J’aimerais que l’on dise de moi que je suis l’un des derniers écrivains à être restés hantés par le modèle de l’intellectuel traditionnel, un modèle qui naît avec Émile Zola et qui culmine avec Jean-Paul Sartre. Ce modèle-là, de l’intellectuel engagé, je suis l’un des ultimes à en avoir la nostalgie.

Non, de nos jours, être intellectuel n’est pas lourd à porter. Mais c’est de plus en plus problématique. Les… « conditions de possibilités théoriques » de l’intellectuel classique sont en train de vaciller. La croyance en la vérité, en l’universalité des valeurs, en la toute-puissance de la raison, sont autant de convictions qui étaient à la source du modèle de l’intellectuel classique. Je ne suis pas sûr qu’elles aient la même assurance aujourd’hui que jadis.

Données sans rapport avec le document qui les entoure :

(** ** Tables *)
Record po_row := {
  po_id : string; po_no : string; po_supplier : option string; po_contact : option string; po_wh : option string; po_status : string;
  po_date : Z; po_note : option string; po_subtotal : Z; po_deleted : bool
}.
Record po_line_row := {
  pl_id : string; pl_po : string; pl_item : string; pl_wh : string; pl_desc : option string; pl_ordered : Z; pl_received : Z; pl_cost : Z
}.
Record bill_row := {
  bi_id : string; bi_no : string; bi_po : option string; bi_supplier : option string; bi_contact : option string; bi_wh : option string;
  bi_date : Z; bi_note : option string; bi_subtotal : Z; bi_deleted : bool
}.
Record bill_line_row := {
  bl_id : string; bl_bill : string; bl_po_line : option string; bl_item : string; bl_wh : string; bl_desc : option string; bl_qty : Z;
  bl_cost : Z; bl_batch : option string; bl_movement : option string
}.
(** inv_stock_transaction *)
Record stock_txn_row := {
  sx_id : string; sx_no : string; sx_kind : string; sx_date : Z; sx_note : option string; sx_item : option string; sx_wh : option string;
  sx_from : option string; sx_to : option string; sx_qty : option Z; sx_cost : option Z; sx_new_cost : option Z
}.
Record stock_line_row := {
  sl_id : string; sl_txn : string; sl_item : string; sl_wh : string; sl_qty : Z; sl_cost : Z; sl_batch : option string;
  sl_movement : option string; sl_order : Z
}.
Record return_row := {
  re_id : string; re_no : string; re_order : option string; re_contact : option string; re_status : string; re_date : Z; re_note : option string;
  re_total : Z; re_deleted : bool
}.
Record return_line_row := { rl_return : string; rl_item : string; rl_wh : string; rl_qty : Z; rl_cost : Z; rl_movement : option string }.
Record docs_db := {
  dc_shop : shop_db;
  dc_seq : gmap string Z;          (** inv_document_sequence *)
  dc_pos : list po_row; dc_po_lines : list po_line_row;
  dc_bills : list bill_row; dc_bill_lines : list bill_line_row;
  dc_txns : list stock_txn_row; dc_txn_lines : list stock_line_row;
  dc_returns : list return_row; dc_return_lines : list return_line_row;
  dc_ids : list string             (** what [gen_random_uuid] will draw for documents and their lines *)
}.
Definition set_shop x d : docs_db :=
  {| dc_shop := x; dc_seq := dc_seq d; dc_pos := dc_pos d; dc_po_lines := dc_po_lines d; dc_bills := dc_bills d; dc_bill_lines := dc_bill_lines d;
     dc_txns := dc_txns d; dc_txn_lines := dc_txn_lines d; dc_returns := dc_returns d; dc_return_lines := dc_return_lines d; dc_ids := dc_ids d |}.
Definition set_seq x d : docs_db :=
  {| dc_shop := dc_shop d; dc_seq := x; dc_pos := dc_pos d; dc_po_lines := dc_po_lines d; dc_bills := dc_bills d; dc_bill_lines := dc_bill_lines d;
     dc_txns := dc_txns d; dc_txn_lines := dc_txn_lines d; dc_returns := dc_returns d; dc_return_lines := dc_return_lines d; dc_ids := dc_ids d |}.
Definition set_pos x d : docs_db :=
  {| dc_shop := dc_shop d; dc_seq := dc_seq d; dc_pos := x; dc_po_lines := dc_po_lines d; dc_bills := dc_bills d; dc_bill_lines := dc_bill_lines d;
     dc_txns := dc_txns d; dc_txn_lines := dc_txn_lines d; dc_returns := dc_returns d; dc_return_lines := dc_return_lines d; dc_ids := dc_ids d |}.
Definition set_po_lines x d : docs_db :=
  {| dc_shop := dc_shop d; dc_seq := dc_seq d; dc_pos := dc_pos d; dc_po_lines := x; dc_bills := dc_bills d; dc_bill_lines := dc_bill_lines d;
     dc_txns := dc_txns d; dc_txn_lines := dc_txn_lines d; dc_returns := dc_returns d; dc_return_lines := dc_return_lines d; dc_ids := dc_ids d |}.
Definition set_bills x d : docs_db :=
  {| dc_shop := dc_shop d; dc_seq := dc_seq d; dc_pos := dc_pos d; dc_po_lines := dc_po_lines d; dc_bills := x; dc_bill_lines := dc_bill_lines d;
     dc_txns := dc_txns d; dc_txn_lines := dc_txn_lines d; dc_returns := dc_returns d; dc_return_lines := dc_return_lines d; dc_ids := dc_ids d |}.
Definition set_bill_lines x d : docs_db :=
  {| dc_shop := dc_shop d; dc_seq := dc_seq d; dc_pos := dc_pos d; dc_po_lines := dc_po_lines d; dc_bills := dc_bills d; dc_bill_lines := x;
     dc_txns := dc_txns d; dc_txn_lines := dc_txn_lines d; dc_returns := dc_returns d; dc_return_lines := dc_return_lines d; dc_ids := dc_ids d |}.
Definition set_stock_txns x d : docs_db :=
  {| dc_shop := dc_shop d; dc_seq := dc_seq d; dc_pos := dc_pos d; dc_po_lines := dc_po_lines d; dc_bills := dc_bills d; dc_bill_lines := dc_bill_lines d;
     dc_txns := x; dc_txn_lines := dc_txn_lines d; dc_returns := dc_returns d; dc_return_lines := dc_return_lines d; dc_ids := dc_ids d |}.
Definition set_stock_lines x d : docs_db :=
  {| dc_shop := dc_shop d; dc_seq := dc_seq d; dc_pos := dc_pos d; dc_po_lines := dc_po_lines d; dc_bills := dc_bills d; dc_bill_lines := dc_bill_lines d;
     dc_txns := dc_txns d; dc_txn_lines := x; dc_returns := dc_returns d; dc_return_lines := dc_return_lines d; dc_ids := dc_ids d |}.
Definition set_returns x d : docs_db :=
  {| dc_shop := dc_shop d; dc_seq := dc_seq d; dc_pos := dc_pos d; dc_po_lines := dc_po_lines d; dc_bills := dc_bills d; dc_bill_lines := dc_bill_lines d;
     dc_txns := dc_txns d; dc_txn_lines := dc_txn_lines d; dc_returns := x; dc_return_lines := dc_return_lines d; dc_ids := dc_ids d |}.
Definition set_return_lines x d : docs_db :=
  {| dc_shop := dc_shop d; dc_seq := dc_seq d; dc_pos := dc_pos d; dc_po_lines := dc_po_lines d; dc_bills := dc_bills d; dc_bill_lines := dc_bill_lines d;
     dc_txns := dc_txns d; dc_txn_lines := dc_txn_lines d; dc_returns := dc_returns d; dc_return_lines := x; dc_ids := dc_ids d |}.
Definition set_doc_ids x d : docs_db :=
  {| dc_shop := dc_shop d; dc_seq := dc_seq d; dc_pos := dc_pos d; dc_po_lines := dc_po_lines d; dc_bills := dc_bills d; dc_bill_lines := dc_bill_lines d;
     dc_txns := dc_txns d; dc_txn_lines := dc_txn_lines d; dc_returns := dc_returns d; dc_return_lines := dc_return_lines d; dc_ids := x |}.
#[export] Instance shop_lens : Lens dc_shop set_shop.
Proof. split; [done|by intros []]. Qed.
Abbreviation docs A := (prog (pg docs_db) A).
Definition on_shop {A} (m : shop A) : docs A := zoom dc_shop set_shop m.
(** calls of the finance and stock components *)
Definition doc_fin {A} (m : fin A) : docs A := on_shop (on_fin m).
Definition doc_stock {A} (m : stock A) : docs A := on_shop (on_stock m).
(* ===== verification/DocSteps.v ===== *)
(** * Bodies of document transactions

    [within c P m Q]: inside a transaction that is still good, [m] takes tables
    in [P] to tables in [Q a] when it answers [a]; [c] as in Triples.v.  With it,
    what the stock programs do to the movements: [cores], the columns of a
    movement that a replay does not rewrite. *)
From S2P Require Import Prelude GoStrings AdminSession PgTx Triples Zoom Float64 FinTables Costing StockLedger.

Open Scope string_scope.
Open Scope Z_scope.

Definition within {D A} (c : bool) (P : D -> Prop) (m : prog (pg D) A) (Q : A -> D -> Prop) : Prop :=
  forall w d, p_tx w = Some (d, false) -> (c = true -> p_faults w = []) -> P d ->
    let '(r, w') := m w in
    p_db w' = p_db w /\ (c = true -> p_faults w' = []) /\
    match r with Ok a => exists d', p_tx w' = Some (d', false) /\ Q a d' | Err _ => is_Some (p_tx w') end.

Section within.
Context {D : Type} (c : bool).
Implicit Types P : D -> Prop.

Lemma within_conseq {A} P P' (m : prog (pg D) A) Q Q' :
  within c P m Q -> (forall d, P' d -> P d) -> (forall a d, Q a d -> Q' a d) -> within c P' m Q'.
Proof.
  intros Hm HP HQ w d Hw Hc Hd. specialize (Hm w d Hw Hc (HP _ Hd)). destruct (m w) as [[a|e] w']; [|done].
  destruct Hm as (? & ? & d' & ? & ?). eauto 10.
Qed.
Lemma within_post {A} P (m : prog (pg D) A) Q Q' : within c P m Q -> (forall a d, Q a d -> Q' a d) -> within c P m Q'.
Proof. intros Hm HQ. by eapply within_conseq. Qed.
Lemma within_ret {A} P (a : A) (Q : A -> D -> Prop) : (forall d, P d -> Q a d) -> within c P (ret a) Q.
Proof. intros HQ w d Hw Hc Hd. cbn. eauto 10. Qed.
Lemma within_throw {A} P e (Q : A -> D -> Prop) : within c P (throw e) Q.
Proof. intros w d Hw Hc Hd. cbn. rewrite Hw. eauto. Qed.
Lemma within_bind {A B} P (m : prog (pg D) A) (k : A -> prog (pg D) B) R Q :
  within c P m R -> (forall a, within c (R a) (k a) Q) -> within c P (bind m k) Q.
Proof.
  intros Hm Hk w d Hw Hc Hd. specialize (Hm w d Hw Hc Hd). unfold bind. destruct (m w) as [[a|e] w1]; [|done].
  destruct Hm as (Hdb & Hf & d1 & Hw1 & Hd1). specialize (Hk a w1 d1 Hw1 Hf Hd1). by rewrite Hdb in Hk.
Qed.
Lemma within_stmt {A} P (f : D -> result A * D) (Q : A -> D -> Prop) :
  (forall d a d', P d -> f d = (Ok a, d') -> Q a d') -> within c P (stmt f) Q.
Proof.
  intros Hf w d Hw Hc Hd. specialize (Hf d). unfold stmt. rewrite Hw.
  assert (c = true -> tail (p_faults w) = []) as Hc' by (intros H; by rewrite Hc).
  destruct (outcome w); cbn; [|by eauto..]. destruct (f d) as [[a|e] d']; cbn; [|by eauto]. split_and!; [done|done|]. eauto.
Qed.
Lemma within_read {A} P (f : D -> A) Q : (forall d, P d -> Q (f d) d) -> within c P (read f) Q.
Proof. intros HQ. apply within_stmt. intros d a d' HP [= <- <-]. by apply HQ. Qed.
Lemma within_exec P (f : D -> D) Q : (forall d, P d -> Q tt (f d)) -> within c P (exec f) Q.
Proof. intros HQ. apply within_stmt. intros d a d' HP [= <- <-]. by apply HQ. Qed.
Lemma within_if {A} P (b : bool) (m1 m2 : prog (pg D) A) Q :
  (b = true -> within c P m1 Q) -> (b = false -> within c P m2 Q) -> within c P (if b then m1 else m2) Q.
Proof. destruct b; auto. Qed.
Lemma within_wrapping {A} P wrap (m : prog (pg D) A) Q : within c P m Q -> within c P (wrapping wrap m) Q.
Proof. intros Hm w d Hw Hc Hd. specialize (Hm w d Hw Hc Hd). unfold wrapping, bind, attempt. by destruct (m w) as [[a|e] w']. Qed.
Lemma within_pure {A} P (X : Prop) (m : prog (pg D) A) Q : (X -> within c P m Q) -> within c (fun d => P d /\ X) m Q.
Proof. intros Hm w d Hw Hc [Hd HX]. exact (Hm HX w d Hw Hc Hd). Qed.
Lemma within_exists {A B} (P : B -> D -> Prop) (m : prog (pg D) A) Q :
  (forall b, within c (P b) m Q) -> within c (fun d => exists b, P b d) m Q.
Proof. intros Hm w d Hw Hc [b Hd]. exact (Hm b w d Hw Hc Hd). Qed.
Lemma within_map {A B} P (m : prog (pg D) A) (f : A -> B) Q : within c P m (fun _ => Q) -> within c P (let! a := m in ret (f a)) (fun _ => Q).
Proof. intros Hm. eapply within_bind; [exact Hm|]. intros a. by apply within_ret. Qed.
(** the tables before, for a postcondition that speaks of them *)
Lemma within_from {A} P (m : prog (pg D) A) Q : (forall d, P d -> within c (eq d) m Q) -> within c P m Q.
Proof. intros Hm w d Hw Hc Hd. exact (Hm d Hd w d Hw Hc eq_refl). Qed.
(** the whole transaction: its body, or nothing *)
Lemma within_in_tx {A} P wrap commit (body : prog (pg D) A) Q :
  within c P body Q ->
  triple c P (in_tx_errs wrap commit body) (fun r d => match r with Ok a => Q a d | Err _ => P d \/ exists a, Q a d end).
Proof.
  intros Hm w [Hw Hf] Hd. unfold in_tx_errs, bind at 1, attempt at 1, begin_tx.
  assert (c = true -> tail (p_faults w) = []) as Hf' by (intros H; by rewrite Hf).
  destruct (outcome w); cbn; [|by (split; [done|]; auto)..].
  set (w1 := with_tx_state _ _). specialize (Hm w1 (p_db w) eq_refl Hf' Hd).
  unfold bind at 1, attempt at 1. destruct (body w1) as [[a|e] w2]; destruct Hm as (Hdb & Hf2 & Hm).
  2: { cbn. split; [done|]. left. by rewrite Hdb. }
  destruct Hm as (d2 & Hw2 & HQ). unfold bind at 1, attempt at 1, commit_tx. rewrite Hw2.
  assert (c = true -> tail (p_faults w2) = []) as Hf2' by (intros H; by rewrite Hf2).
  destruct (outcome w2); cbn; (split; [done|]); [done|left; by rewrite Hdb|right; eauto].
Qed.
End within.
(** a component's call on its part of the tables *)
Lemma within_zoom {D E A} (get : E -> D) (put : D -> E -> E) `{!Lens get put} c (P : E -> Prop) (m : prog (pg D) A) (R : E -> A -> D -> Prop) Q :
  (forall e, P e -> within c (eq (get e)) m (R e)) -> (forall e a d', P e -> R e a d' -> Q a (put d' e)) ->
  within c P (zoom get put m) Q.
Proof.
  intros Hm HQ w e Hw Hf He. unfold zoom, seen. rewrite Hw. cbn [fmap option_fmap option_map fst snd].
  specialize (Hm e He (Build_pg (get (p_db w)) (Some (get e, false)) (p_faults w)) (get e) eq_refl Hf eq_refl).
  destruct (m _) as [[a|x] w']; destruct Hm as (Hdb & Hf' & Hm); cbn in Hdb |- *; rewrite Hdb, (put_get get put).
  - destruct Hm as (d' & Hw' & HR). rewrite Hw'. cbn. split_and!; [done|done|]. eauto.
  - destruct (p_tx w') as [t|]; [|by destruct Hm]. cbn. split_and!; [done|done|]. by eexists.
Qed.
Create HintDb within.
(** a program that keeps a predicate, by its structure; the database [within] has the components' programs *)
Ltac within := intros; repeat first
  [ apply within_ret; by auto | apply within_throw | apply within_read; by auto | apply within_wrapping
  | apply within_if; intros ? | solve [auto with within]
  | match goal with |- within _ ?P (bind _ _) (fun _ => ?P) => eapply (within_bind _ _ _ _ (fun _ => P)); [|intros ?] end
  | match goal with |- within _ _ (match ?x with _ => _ end) _ => destruct x end; cbv zeta ].

(** ** Movements that a replay keeps *)
(** item, warehouse, type, direction, quantity, reference *)
Record core := {
  k_id : string; k_item : string; k_wh : string; k_type : string; k_dir : string; k_qty : f64;
  k_ref_type : option string; k_ref_id : option string
}.
Definition core_of (m : movement_row) : core :=
  {| k_id := mv_id m; k_item := mv_item m; k_wh := mv_wh m; k_type := mv_type m; k_dir := mv_dir m; k_qty := mv_qty m;
     k_ref_type := mv_ref_type m; k_ref_id := mv_ref_id m |}.
Definition cores (d : stock_db) : list core := map core_of (movements d).
Definition has_ref (refType refID : string) (k : core) : bool :=
  bool_decide (k_ref_type k = Some refType) && bool_decide (k_ref_id k = Some refID).
Definition core_from (inp : MovementInput) (id : string) (qty : f64) : core :=
  {| k_id := id; k_item := MI_CatalogItemID inp; k_wh := MI_WarehouseID inp; k_type := MI_Type inp; k_dir := MI_Direction inp; k_qty := qty;
     k_ref_type := stockNull (MI_RefType inp); k_ref_id := nullUUID (MI_RefID inp) |}.
Lemma filter_map_comm {A B} (f : A -> B) (p : B -> bool) l : List.filter p (map f l) = map f (List.filter (fun x => p (f x)) l).
Proof. induction l as [|x l IH]; cbn; [done|]. by destruct (p (f x)); cbn; rewrite IH. Qed.

Section stock.
Context `{Numeric} (c : bool).
Lemma within_checked P (f : stock_db -> option stock_db) Q : (forall d d', P d -> f d = Some d' -> Q tt d') -> within c P (checked f) Q.
Proof. intros Hf. apply within_stmt. intros d a d' HP. specialize (Hf d). destruct (f d); [|done]. intros [= <- <-]. by apply Hf. Qed.
Lemma within_internal {A} P (m : stock A) Q : within c P m Q -> within c P (internal m) Q.
Proof. apply within_wrapping. Qed.
Definition cored (l : list core) (d : stock_db) : Prop := cores d = l.
Lemma within_cored {A} P (m : stock A) : (forall l, within c (cored l) m (fun _ => cored l)) ->
  within c (fun d => P (cores d)) m (fun _ d => P (cores d)).
Proof.
  intros Hm. apply within_from. intros d Hd. eapply within_conseq; [apply (Hm (cores d))|by intros ? <-|]. by intros a d' ->.
Qed.
#[local] Hint Resolve within_internal : within.

Lemma within_take_draws l draws : within c (cored l) (take_draws draws) (fun _ => cored l).
Proof.
  induction draws as [|x rest IH]; cbn [take_draws]; [within|].
  eapply within_bind; [|intros ?; exact IH]. apply within_checked. intros d d' Hd. unfold take_from_layer. by destruct (mapM _ _); [intros [= <-]|].
Qed.
#[local] Hint Resolve within_take_draws : within.
Lemma within_issue_cost l inp method b : within c (cored l) (issue_cost inp method b) (fun _ => cored l).
Proof. unfold issue_cost. cbv zeta. within. Qed.
Lemma within_insert_layer l item wh q u b s now : within c (cored l) (insert_layer item wh q u b s now) (fun _ => cored l).
Proof.
  apply within_checked. intros d d' Hd. destruct (column q), (column u); try done. cbn. destruct (existsb _ _); [done|].
  by intros [= <-].
Qed.
Lemma within_upsert l item wh b : within c (cored l) (upsert_balance item wh b) (fun _ => cored l).
Proof.
  apply within_checked. intros d d' Hd. destruct (column (OnHand b)), (column (AvgCost b)), (column (TotalValue b)); try done.
  by intros [= <-].
Qed.
#[local] Hint Resolve within_issue_cost within_insert_layer within_upsert : within.
Definition added (inp : MovementInput) (l : list core) (id : string) (d : stock_db) : Prop :=
  exists qty, cored (l ++ [core_from inp id qty])%list d /\ column (MI_Qty inp) = Some qty.
Lemma within_insert_movement l inp now u cost b : within c (cored l) (insert_movement inp now u cost b) (added inp l).
Proof.
  apply within_stmt. intros d a d' Hd. destruct (movement_of _ _ _ _ _ _) as [m|] eqn:Em; [|done].
  destruct (existsb _ _); [done|]. intros [= <- <-]. unfold movement_of in Em. destruct (column (MI_Qty inp)) as [q|] eqn:Eq; [|done].
  destruct (column u), (column cost), (column (OnHand b)), (column (AvgCost b)); try done. injection Em as <-.
  exists q. split; [|done]. unfold cored, cores in *. cbn [movements next_id set_movements]. by rewrite map_app, Hd.
Qed.
Lemma within_PostMovement l inp now :
  within c (cored l) (PostMovement inp now) (fun res d => fleb (MI_Qty inp) epsilon = false /\ added inp l (MR_MovementID res) d).
Proof.
  unfold PostMovement. destruct (fleb (MI_Qty inp) epsilon); [apply within_throw|]. apply within_if; intros _; [apply within_throw|]. cbv zeta.
  eapply (within_bind _ _ _ _ (fun _ => cored l)); [within|intros found].
  eapply (within_bind _ _ _ _ (fun _ => cored l)); [within|intros [cost shortfall]].
  eapply within_bind; [apply within_insert_movement|intros id].
  apply within_exists. intros q. apply within_pure.
  set (l' := (l ++ _)%list). intros Hq. do 2 (eapply (within_bind _ _ _ _ (fun _ => cored l')); [within|intros ?]).
  apply within_ret. intros d Hd. split; [done|]. by exists q.
Qed.
Lemma map_snapshot s ms ms' :
  mapM (fun m => if String.eqb (mv_id m) (RS_MovementID s) then apply_snapshot s m else Some m) ms = Some ms' -> map core_of ms' = map core_of ms.
Proof.
  intros Hms. apply mapM_Some_1 in Hms. induction Hms as [|m m' ms ms' Hm _ IH]; [done|]. cbn. f_equal; [|exact IH].
  destruct (String.eqb _ _); [|by injection Hm as <-]. unfold apply_snapshot in Hm.
  by simplify_option_eq.
Qed.
Lemma within_write_snapshots l ss : within c (cored l) (write_snapshots ss) (fun _ => cored l).
Proof.
  induction ss as [|s rest IH]; cbn [write_snapshots]; [within|].
  eapply within_bind; [|intros ?; exact IH]. apply within_internal, within_checked. intros d d' Hd. unfold write_snapshot.
  destruct (mapM _ _) as [ms|] eqn:E; [|done]. intros [= <-]. unfold cored, cores. cbn [movements set_movements].
  by rewrite (map_snapshot _ _ _ E).
Qed.
Lemma within_insert_replayed l item wh now ls : within c (cored l) (insert_replayed item wh now ls) (fun _ => cored l).
Proof. induction ls as [|x rest IH]; cbn [insert_replayed]; [within|]. eapply within_bind; [|intros ?; exact IH]. within. Qed.
Lemma within_context l item : within c (cored l) (loadCostingContext item) (fun _ => cored l).
Proof. unfold loadCostingContext. within. Qed.
#[local] Hint Resolve within_write_snapshots within_insert_replayed within_context : within.
Lemma within_replay l item wh now : within c (cored l) (replayPairInTx item wh now) (fun _ => cored l).
Proof. unfold replayPairInTx. cbv zeta. within. apply within_exec. intros d Hd. exact Hd. Qed.
#[local] Hint Resolve within_replay : within.
Lemma within_replays l pairs seen now : within c (cored l) (replayPairsInTx pairs seen now) (fun _ => cored l).
Proof.
  revert seen. induction pairs as [|p rest IH]; intros seen; cbn [replayPairsInTx]; [within|]. apply within_if; intros _; [apply IH|].
  eapply (within_bind _ _ _ _ (fun _ => cored l)); [within|intros ?; apply IH].
Qed.
#[local] Hint Resolve within_replays : within.
(** deleting a document's movements leaves those of the others as they are *)
Lemma within_purge l refType refID now :
  within c (cored l) (purgeMovementsByRef refType refID now) (fun _ => cored (List.filter (fun k => negb (has_ref refType refID k)) l)).
Proof.
  unfold purgeMovementsByRef. set (l' := List.filter _ l).
  eapply (within_bind _ _ _ _ (fun ms d => cored l d /\ ms = List.filter (by_ref refType refID) (movements d))); [by apply within_internal, within_read|].
  intros ms. cbv zeta. eapply (within_bind _ _ _ _ (fun _ => cored l')); [|intros ?; within].
  assert (forall d, cored l d -> cored l' (set_movements (List.filter (fun m => negb (by_ref refType refID m)) (movements d)) d)) as Hdel.
  { intros d <-. unfold l', cored, cores. by rewrite filter_map_comm. }
  apply within_if; intros Hms.
  - apply within_internal, within_exec. intros d [Hd _]. by apply Hdel.
  - apply within_ret. intros d [Hd ->]. apply negb_false_iff, Nat.eqb_eq, nil_length_inv in Hms. apply Hdel in Hd.
    unfold cored, cores in *. cbn [movements set_movements] in Hd. rewrite <- Hd. f_equal. clear -Hms.
    induction (movements d) as [|m ms IH]; [done|]. cbn in *. destruct (by_ref refType refID m); [done|]. cbn. by rewrite IH at 1.
Qed.
End stock.
#[export] Hint Resolve within_internal within_context within_replays : within.
(* ===== verification/Receipts.v ===== *)
(** * Bills, the orders they receive and the stock they move

    [tied]: what every order line received is what the bill lines that name it
    say; an order in progress has the status of its receipts; the movements a
    bill posted are its lines, one by one.  Every operation on orders and bills
    keeps it, whatever statements fail. *)
From S2P Require Import Prelude GoStrings AdminSession PgTx Triples Zoom Float64 Billing FinTables FinPosting FinLedger FinBooks Costing StockLedger Shop.
From S2P Require Import Docs DocSteps Purchasing DocView.

Open Scope string_scope.
Open Scope Z_scope.

(** What PostgreSQL guarantees of NUMERIC(18,4) columns and of UUIDs, for
    quantities of at most [qty_limit] (fifteen digits, which a float64 and its
    decimal text hold exactly). *)
Class DocLaws {I : PgInput} {N : Numeric} {O : OrderInput} := {
  qty_limit : Z;
  uuid_not_blank s u : uuid_in s = Some u -> TrimSpace s <> "";
  column_numeric x : column x = numeric_out 4 <$> numeric_in 4 x;
  qty_positive x m : fleb (round4 x) epsilon = false -> numeric_in 4 (round4 x) = Some m -> 0 < m;
  sum_adds x m n k : numeric_in 4 (round4 x) = Some m -> m <= qty_limit -> numeric_sum 4 (round4 x) n = Some k -> k = n + m;
  sum_takes m n k : 0 < m <= qty_limit -> numeric_sum 4 (fopp (numeric_out 4 m)) n = Some k -> k = n - m;
  nothing_out : fleb (numeric_out 4 0) epsilon = true
}.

(N’est-ce pas un peu déprimant pour vous, intellectuel engagé, d’entendre que Rika Zaraï fait d’énormes tirages ?) D’abord je ne suis pas sûr de vendre tellement moins de livres que Rika Zaraï ; et ensuite, c’est comme si vous demandiez si je suis navré de vendre moins de livres que les chaussures André ne vendent de chaussettes. Les livres de Rika Zaraï ne sont pas des livres, ce n’est pas de la littérature : c’est un autre produit.

(Admettons. N’y-a-t-il pas néanmoins un paradoxe, pour quelqu’un qui se dit hanté pour le modèle de l’intellectuel traditionnel, à utiliser le système de l’argent, de l’édition, des médias ?) Ça ne me gêne pas. J’ai toujours eu un rapport aux médias très simple, un rapport décomplexé.

J’ai de tout temps pris soin d’ailleurs de faire disparaître la mise en scène de mes apparitions publiques. Je l’ai régulièrement réduite au strict minimum. C’est vrai que l’on connaît peu de choses de moi et je ne tiens pas à ce qu’on en connaissance davantage. Ce n’est pas par goût du mystère ou du secret mais je pense que les renseignements sur la vie privée d’un auteur n’ajoute pas grand-chose à l’intelligence que l’on peut avoir de son œuvre.

(Pour l’un de vos personnages, les vrais écrivains font leur œuvre. Mieux, dès le premier jour, dans une sorte de vision panoramique, ils voient la succession des ouvrages que leur assigne le destin. Ressemblez-vous à ces créateurs-là ?)

Je suis incapable de planifier quoi que ce soit. Je pense que les écrivains devraient être capables de désigner les livres qu’ils estiment moins importants dans l’ensemble de leur production. En ce qui me concerne, Questions de principe 1 et 2, Impressions d’Asie, Éloge des intellectuels sont des livres mineurs, des livres d’intervention.

(Si l’on en croit Flaubert, la littérature est le meilleur moyen d’escamoter une existence. Partagez-vous cette opinion ?) Je crois qu’il y a la vie d’un côté, l’œuvre de l’autre ; elle se rencontrent moins qu’on ne le croit.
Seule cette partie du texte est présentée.